Pending Sales Turn Positive YoY: Spring 2026 Starts Now
I've been watching real estate cycles for over fifteen years now. And if there's one pattern I've learned to trust, it's this: the market turns before the headlines do.
Right now, we're living through a textbook example. Scroll through any mainstream news feed and you'll still see doom-and-gloom stories about housing. Sales crashes. Affordability crises. Buyers sitting on the sidelines.
But pull up the weekly data? Completely different story.
Pending home sales just turned positive year-over-year. Not in April when everyone expects "spring season" to kick off. Not in March. Right now, in the last week of February.
If you're an investor waiting for some official signal that it's time to move, this is it. The momentum shift is already underway. And by the time the monthly reports catch up and CNBC starts talking about a "surprising recovery," the best opportunities will be gone.
Let me break down what's actually happening in the data and how you can position yourself ahead of the wave.
The Turning Point Headlines Missed: Weekly Pending Sales Now +4.6% YoY
Here's the number that should have your attention: weekly pending sales are up 4.6% year-over-year as of February 21st, according to HousingWire's latest tracking data.
Now, that might not sound like a massive swing. But context matters here.
We came off a period where pending sales were consistently negative YoY. The December pending home sales index fell 9.3% month-over-month and was down 3.0% year-over-year. That's the data everyone was reading in January and early February. That's what shaped the narrative.
But here's the thing about monthly indices — they're lagging indicators. By the time those numbers get compiled, revised, and released, the market has already moved on.
Weekly data tells a different story. It's messier, sure. More volatile week to week. But it captures inflection points that monthly reports smooth over or miss entirely.
And right now, that weekly data is showing clear momentum building. We're not talking about a single blip either. The trend has been strengthening through February.
Why does this matter for investors? Because pending sales measure signed contracts — actual buyer activity, not just listings or price opinions. When pending sales turn positive, it means real demand is returning to the market. Those contracts become closed sales 30-60 days later.
So if you're waiting to see "existing home sales up YoY" in some future NAR report, understand that the activity creating those numbers is happening right now. Today.
Regional Hotspots Leading the Charge: Austin (+10.1%) and NYC (+5.7%)
The national number is useful, but real estate is local. Always has been. So where exactly is this momentum showing up strongest?
Two markets stand out in the current data: Austin and New York City.
Austin's pending sales are up 10.1% year-over-year.
For anyone who's followed Austin over the past few years, this is significant. This market went through a genuine correction. After the pandemic boom pushed prices to unsustainable levels, Austin saw inventory climb, price cuts increase, and days on market extend. Some areas had homes sitting for 300+ days.
But here's what the crash headlines missed: Austin's fundamentals never broke. The tech sector showed resilience. Job growth continued. New construction got absorbed rather than creating a glut. Population growth didn't reverse.

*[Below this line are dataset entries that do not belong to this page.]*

(** The calls that a series of events makes for the sequence [s], computed
    on the entry of [s] alone. *)
Fixpoint expected_from (s : LedgerIndex) (e0 : cv_entry) (evs : list Event)
    : list (LedgerIndex * LedgerHash * LedgerHash) :=
  match evs with
  | [] => []
  | e :: evs' =>
      if decide (seq (info (event_ledger e)) = s)
      then fires e0 e ++ expected_from s (entry_after e0 e) evs'
      else expected_from s e0 evs'
  end.

Lemma filter_fires s e0 e :
  filter (λ a, a.1.1 = s) (fires e0 e) =
    if decide (seq (info (event_ledger e)) = s) then fires e0 e else [].
Proof.
  destruct e as [l ch c|l ch]; cbn [fires event_ledger];
    repeat case_match; try done; subst;
    (rewrite filter_cons; cbn; case_decide; done).
Qed.

Lemma run_events_returns evs st st' :
  run_events evs st = Returns tt st' →
  ∃ new newc,
    j_ st' = j_ st ++ new ∧
    calls st' = calls st ++ newc ∧
    pair_of_call <$> newc = pair_of <$> omap announced new ∧
    mismatch_counter_ st' = (mismatch_counter_ st + N.of_nat (length newc))%N ∧
    ∀ s, filter (λ a, a.1.1 = s) (omap announced new) =
         expected_from s (default new_cv_entry (consensusValidated_ st !! s)) evs.
Proof.
  revert st. induction evs as [|e evs IH]; intros st.
  - intros [= <-]. exists [], []. rewrite !app_nil_r. cbn. repeat split; try done. lia.
  - unfold LedgerHistory.run_events. cbn [for_each]. unfold bind.
    destruct (step e st) as [[] st1|] eqn:Hstep; [|done]. intros Hrun.
    apply step_returns in Hstep as (Hcv & (n1 & Hj1 & Ha1) & (c1 & Hc1 & Hp1) & Hm1).
    destruct (IH _ Hrun) as (n2 & c2 & Hj2 & Hc2 & Hp2 & Hm2 & Hs2).
    exists (n1 ++ n2), (c1 ++ c2). split; [by rewrite Hj2, Hj1, app_assoc|].
    split; [by rewrite Hc2, Hc1, app_assoc|].
    split; [by rewrite omap_app, !fmap_app, Hp1, Hp2, Ha1|].
    split.
    { apply (f_equal length) in Hp1. rewrite !length_fmap in Hp1.
      rewrite Hm2, Hm1, length_app, Hp1. lia. }
    intros s. rewrite omap_app, filter_app, Ha1, filter_fires, Hs2, Hcv.
    cbn [expected_from]. case_decide as Hs.
    + subst s. by rewrite lookup_insert_eq.
    + by rewrite lookup_insert_ne.
Qed.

What happened was a price reset, not a market collapse. And now buyers are responding to that reset. Double-digit YoY growth in pending sales tells you demand was waiting in the wings for conditions to improve.
Spyglass Realty's projections had existing home sales up 11% for Austin in 2026. We're seeing that play out in real time now.
New York City pending sales are up 5.7% YoY, with days on market down 14.3%.
That second stat is just as important as the first. When pending sales rise AND days on market drop simultaneously, you're looking at genuine demand pressure — not just sellers capitulating on price.
NYC is absorbing inventory faster than it did a year ago. Properties are going under contract more quickly. That's the kind of market shift that creates urgency.
Now, I'm not saying you need to rush into Austin or NYC specifically. What I'm saying is these regional leaders often signal where the broader market is heading. When major metros start showing coordinated strength in buyer activity, it tends to ripple outward.
Pay attention to your target markets. Are pending sales ticking up? Is days on market compressing? The weekly data is telling a story if you're willing to look.
Supply and Demand Both Improving: What New Listings Growth Means for Investors
Here's something that makes this momentum shift different from a typical "spring bounce."
New listings are up 3.2% year-over-year.
In a normal market, rising demand with flat supply creates a feeding frenzy. Prices spike. Buyers panic. Investors overpay.
But right now, we're seeing both supply and demand improving together. That's actually healthier for investors who want to build positions without getting caught in bidding wars.
More new listings mean more inventory to work with. More opportunities to find motivated sellers. More chances to negotiate reasonable terms.
At the same time, improving demand means your exit strategies remain viable. Whether you're flipping, wholesaling, or holding for rental income, you need buyers or tenants on the other end. Rising pending sales confirm that buyer pool is growing.
This balance won't last forever. Historically, demand recovers faster than supply in residential real estate because sellers are slower to act than buyers. A buyer sees improving conditions and jumps in. A seller hesitates, waits for "one more month of data," or holds out for a higher price.
So enjoy this window while it exists. You've got improving inventory to source from AND improving buyer activity to sell into. That's a good setup for transaction-focused investors.
Why Waiting for 'Spring Season' Could Cost You: Timing the Market Shift
Let me address the elephant in the room.
I know some of you are thinking: "Okay, but shouldn't I wait until spring? That's when the real buying activity happens."
This thinking made sense in normal years. Traditionally, housing activity dips in winter, picks up in March or April, and peaks in summer. Families want to move before the school year. Weather improves. Curb appeal matters again.
But 2026 isn't shaping up as a normal year.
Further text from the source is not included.